■ The problem: Your task is to gather the lines below that hold the string "unfold".

■ Extracted records:
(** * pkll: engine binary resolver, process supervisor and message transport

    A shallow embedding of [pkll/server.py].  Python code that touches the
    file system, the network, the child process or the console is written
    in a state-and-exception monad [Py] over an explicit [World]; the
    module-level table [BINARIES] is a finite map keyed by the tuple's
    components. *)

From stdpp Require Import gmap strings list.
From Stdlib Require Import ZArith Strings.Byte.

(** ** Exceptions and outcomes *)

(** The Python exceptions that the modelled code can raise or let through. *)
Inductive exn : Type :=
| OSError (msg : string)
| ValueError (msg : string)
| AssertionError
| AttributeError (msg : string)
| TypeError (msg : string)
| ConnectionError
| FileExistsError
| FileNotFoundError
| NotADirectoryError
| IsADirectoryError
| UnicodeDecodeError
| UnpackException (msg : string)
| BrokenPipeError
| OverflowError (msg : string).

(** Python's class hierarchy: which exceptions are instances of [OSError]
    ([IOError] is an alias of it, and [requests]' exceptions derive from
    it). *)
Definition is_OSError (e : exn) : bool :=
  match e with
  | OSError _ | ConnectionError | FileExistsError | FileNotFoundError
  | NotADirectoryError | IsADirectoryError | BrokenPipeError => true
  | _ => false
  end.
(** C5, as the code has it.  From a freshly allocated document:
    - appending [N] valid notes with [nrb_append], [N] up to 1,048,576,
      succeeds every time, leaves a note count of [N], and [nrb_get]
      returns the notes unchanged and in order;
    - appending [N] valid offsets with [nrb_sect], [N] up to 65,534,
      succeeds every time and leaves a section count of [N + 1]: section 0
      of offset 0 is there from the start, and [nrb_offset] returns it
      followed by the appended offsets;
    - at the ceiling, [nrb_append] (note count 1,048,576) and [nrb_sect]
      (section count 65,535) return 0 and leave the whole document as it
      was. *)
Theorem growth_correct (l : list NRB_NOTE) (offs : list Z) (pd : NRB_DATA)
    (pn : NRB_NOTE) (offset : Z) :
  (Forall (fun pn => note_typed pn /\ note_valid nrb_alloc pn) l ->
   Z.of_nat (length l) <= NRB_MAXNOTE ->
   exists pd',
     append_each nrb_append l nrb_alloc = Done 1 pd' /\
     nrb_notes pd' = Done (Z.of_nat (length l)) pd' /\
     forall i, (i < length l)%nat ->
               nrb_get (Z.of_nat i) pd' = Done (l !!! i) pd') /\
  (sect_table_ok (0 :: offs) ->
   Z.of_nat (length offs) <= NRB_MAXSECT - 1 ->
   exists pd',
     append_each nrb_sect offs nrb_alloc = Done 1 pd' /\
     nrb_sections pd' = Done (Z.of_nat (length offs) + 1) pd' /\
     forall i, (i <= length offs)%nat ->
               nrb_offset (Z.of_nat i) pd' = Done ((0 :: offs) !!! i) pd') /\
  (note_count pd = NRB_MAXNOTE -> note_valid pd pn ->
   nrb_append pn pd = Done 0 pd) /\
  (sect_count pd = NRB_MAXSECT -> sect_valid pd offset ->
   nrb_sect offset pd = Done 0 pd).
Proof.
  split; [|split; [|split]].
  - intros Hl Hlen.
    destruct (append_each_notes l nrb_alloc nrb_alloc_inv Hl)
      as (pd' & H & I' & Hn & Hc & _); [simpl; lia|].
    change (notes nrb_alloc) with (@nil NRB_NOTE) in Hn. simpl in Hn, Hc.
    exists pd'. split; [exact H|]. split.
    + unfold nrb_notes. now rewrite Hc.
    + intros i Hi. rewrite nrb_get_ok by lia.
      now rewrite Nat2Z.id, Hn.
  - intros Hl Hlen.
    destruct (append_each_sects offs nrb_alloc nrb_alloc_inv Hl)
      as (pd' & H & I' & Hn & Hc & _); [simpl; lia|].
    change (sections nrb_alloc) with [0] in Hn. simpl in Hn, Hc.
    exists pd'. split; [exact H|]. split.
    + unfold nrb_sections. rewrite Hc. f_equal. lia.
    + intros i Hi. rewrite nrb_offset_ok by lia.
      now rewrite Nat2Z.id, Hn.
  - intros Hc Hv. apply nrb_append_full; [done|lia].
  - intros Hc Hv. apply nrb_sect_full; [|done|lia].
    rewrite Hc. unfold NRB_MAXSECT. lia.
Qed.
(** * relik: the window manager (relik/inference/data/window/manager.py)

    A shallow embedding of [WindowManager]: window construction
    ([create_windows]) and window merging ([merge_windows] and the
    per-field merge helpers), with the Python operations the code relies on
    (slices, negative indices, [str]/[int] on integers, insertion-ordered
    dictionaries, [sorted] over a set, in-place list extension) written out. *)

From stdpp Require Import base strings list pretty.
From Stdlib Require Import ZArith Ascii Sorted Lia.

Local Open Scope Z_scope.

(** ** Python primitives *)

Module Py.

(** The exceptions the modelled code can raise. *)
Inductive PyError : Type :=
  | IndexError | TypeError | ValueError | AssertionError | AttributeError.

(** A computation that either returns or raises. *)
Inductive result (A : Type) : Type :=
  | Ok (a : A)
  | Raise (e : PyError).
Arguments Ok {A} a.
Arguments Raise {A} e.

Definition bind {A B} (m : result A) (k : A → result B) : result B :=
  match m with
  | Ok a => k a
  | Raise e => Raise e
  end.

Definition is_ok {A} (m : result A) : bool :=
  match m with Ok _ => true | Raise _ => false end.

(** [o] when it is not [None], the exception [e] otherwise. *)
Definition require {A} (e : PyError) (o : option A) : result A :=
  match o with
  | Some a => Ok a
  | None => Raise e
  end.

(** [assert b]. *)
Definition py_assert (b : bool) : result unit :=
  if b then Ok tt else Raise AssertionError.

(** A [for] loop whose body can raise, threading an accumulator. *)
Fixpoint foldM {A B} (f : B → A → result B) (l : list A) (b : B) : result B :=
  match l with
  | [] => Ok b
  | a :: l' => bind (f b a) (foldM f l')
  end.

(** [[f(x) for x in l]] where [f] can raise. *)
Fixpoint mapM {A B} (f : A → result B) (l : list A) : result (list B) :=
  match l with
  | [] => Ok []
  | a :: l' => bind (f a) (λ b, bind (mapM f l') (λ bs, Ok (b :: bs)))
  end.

■ Solution below:
    + unfold nrb_notes. now rewrite Hc.
    + unfold nrb_sections. rewrite Hc. f_equal. lia.
    rewrite Hc. unfold NRB_MAXSECT. lia.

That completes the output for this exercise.